▶ [PROBLEM TO SOLVE]: Search the records for the string "Failed" and copy every line in which it appears.

(Collected data entries)
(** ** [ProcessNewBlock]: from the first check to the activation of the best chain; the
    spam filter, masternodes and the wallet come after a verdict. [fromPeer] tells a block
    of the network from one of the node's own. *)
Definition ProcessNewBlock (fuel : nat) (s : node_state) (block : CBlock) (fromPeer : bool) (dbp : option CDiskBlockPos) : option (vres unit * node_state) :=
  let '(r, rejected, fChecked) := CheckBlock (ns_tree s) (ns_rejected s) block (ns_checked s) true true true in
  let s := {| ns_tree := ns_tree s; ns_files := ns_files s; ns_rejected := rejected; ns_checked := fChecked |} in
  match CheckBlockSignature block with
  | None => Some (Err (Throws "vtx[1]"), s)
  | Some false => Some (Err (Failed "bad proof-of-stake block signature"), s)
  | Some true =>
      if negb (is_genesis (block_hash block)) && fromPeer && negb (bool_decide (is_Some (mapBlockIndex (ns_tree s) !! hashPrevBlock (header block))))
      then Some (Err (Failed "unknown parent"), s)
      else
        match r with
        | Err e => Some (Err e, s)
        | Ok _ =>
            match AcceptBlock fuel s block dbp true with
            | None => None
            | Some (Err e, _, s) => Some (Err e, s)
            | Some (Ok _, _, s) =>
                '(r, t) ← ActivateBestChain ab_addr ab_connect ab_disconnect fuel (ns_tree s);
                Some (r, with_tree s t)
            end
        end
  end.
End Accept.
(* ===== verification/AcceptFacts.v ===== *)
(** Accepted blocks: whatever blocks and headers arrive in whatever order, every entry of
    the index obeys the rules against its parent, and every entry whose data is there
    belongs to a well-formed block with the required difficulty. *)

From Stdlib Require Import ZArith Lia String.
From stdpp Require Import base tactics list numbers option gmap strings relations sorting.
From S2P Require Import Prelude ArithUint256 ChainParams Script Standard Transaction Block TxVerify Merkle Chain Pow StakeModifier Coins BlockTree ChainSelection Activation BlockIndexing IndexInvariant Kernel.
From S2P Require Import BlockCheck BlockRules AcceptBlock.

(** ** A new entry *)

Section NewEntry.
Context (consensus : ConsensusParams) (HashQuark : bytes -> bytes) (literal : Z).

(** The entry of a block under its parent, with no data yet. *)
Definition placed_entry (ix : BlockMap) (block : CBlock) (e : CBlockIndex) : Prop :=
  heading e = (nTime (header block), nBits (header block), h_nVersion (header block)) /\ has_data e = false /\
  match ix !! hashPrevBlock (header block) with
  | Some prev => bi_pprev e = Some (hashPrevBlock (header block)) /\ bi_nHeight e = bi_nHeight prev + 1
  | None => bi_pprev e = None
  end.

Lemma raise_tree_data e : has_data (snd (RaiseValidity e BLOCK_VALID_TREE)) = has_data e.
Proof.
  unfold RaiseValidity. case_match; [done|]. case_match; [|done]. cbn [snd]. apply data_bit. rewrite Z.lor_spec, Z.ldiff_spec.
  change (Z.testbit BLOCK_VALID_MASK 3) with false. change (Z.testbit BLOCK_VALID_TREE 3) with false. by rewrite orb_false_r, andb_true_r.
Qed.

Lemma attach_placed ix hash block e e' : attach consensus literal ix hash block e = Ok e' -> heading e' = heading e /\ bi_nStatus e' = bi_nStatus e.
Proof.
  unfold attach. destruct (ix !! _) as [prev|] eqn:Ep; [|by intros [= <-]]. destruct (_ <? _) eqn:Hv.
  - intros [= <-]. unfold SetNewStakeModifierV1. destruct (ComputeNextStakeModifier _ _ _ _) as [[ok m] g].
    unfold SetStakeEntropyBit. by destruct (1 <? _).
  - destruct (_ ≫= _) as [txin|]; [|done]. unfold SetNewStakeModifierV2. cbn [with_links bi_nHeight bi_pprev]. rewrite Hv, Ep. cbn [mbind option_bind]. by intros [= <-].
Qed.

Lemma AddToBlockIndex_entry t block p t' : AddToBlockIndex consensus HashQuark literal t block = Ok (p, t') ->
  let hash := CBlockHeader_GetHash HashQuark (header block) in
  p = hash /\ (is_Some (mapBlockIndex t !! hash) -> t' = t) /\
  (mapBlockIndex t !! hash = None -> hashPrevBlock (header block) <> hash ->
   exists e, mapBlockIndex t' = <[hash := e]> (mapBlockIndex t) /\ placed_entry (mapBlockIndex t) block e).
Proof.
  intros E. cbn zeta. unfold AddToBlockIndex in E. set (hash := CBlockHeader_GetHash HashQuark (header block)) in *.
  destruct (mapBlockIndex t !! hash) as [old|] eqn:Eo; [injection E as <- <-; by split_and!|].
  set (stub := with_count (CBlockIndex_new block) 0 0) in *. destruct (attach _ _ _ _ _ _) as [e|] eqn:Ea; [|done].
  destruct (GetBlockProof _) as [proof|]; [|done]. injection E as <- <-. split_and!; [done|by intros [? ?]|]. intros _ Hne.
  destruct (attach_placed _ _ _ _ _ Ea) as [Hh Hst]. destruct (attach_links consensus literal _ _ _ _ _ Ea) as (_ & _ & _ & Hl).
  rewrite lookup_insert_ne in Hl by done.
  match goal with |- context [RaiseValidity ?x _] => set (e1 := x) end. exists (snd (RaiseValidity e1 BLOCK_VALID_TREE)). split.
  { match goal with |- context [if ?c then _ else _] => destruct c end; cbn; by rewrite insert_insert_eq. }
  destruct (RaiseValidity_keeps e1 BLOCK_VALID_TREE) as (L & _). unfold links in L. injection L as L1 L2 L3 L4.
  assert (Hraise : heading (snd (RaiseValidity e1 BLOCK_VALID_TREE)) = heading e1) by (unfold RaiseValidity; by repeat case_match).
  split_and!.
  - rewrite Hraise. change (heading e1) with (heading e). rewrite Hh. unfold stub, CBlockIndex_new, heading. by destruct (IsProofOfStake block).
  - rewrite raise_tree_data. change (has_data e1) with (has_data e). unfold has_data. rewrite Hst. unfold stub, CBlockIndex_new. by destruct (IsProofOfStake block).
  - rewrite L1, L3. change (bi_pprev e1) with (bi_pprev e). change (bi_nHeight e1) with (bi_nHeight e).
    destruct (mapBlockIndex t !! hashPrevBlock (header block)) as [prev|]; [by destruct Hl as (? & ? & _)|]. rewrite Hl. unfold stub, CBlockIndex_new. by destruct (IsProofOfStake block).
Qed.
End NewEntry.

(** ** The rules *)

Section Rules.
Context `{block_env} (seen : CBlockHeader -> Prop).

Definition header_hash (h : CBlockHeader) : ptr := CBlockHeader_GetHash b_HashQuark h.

▶ [ANSWER AREA]:
  | Some false => Some (Err (Failed "bad proof-of-stake block signature"), s)
      then Some (Err (Failed "unknown parent"), s)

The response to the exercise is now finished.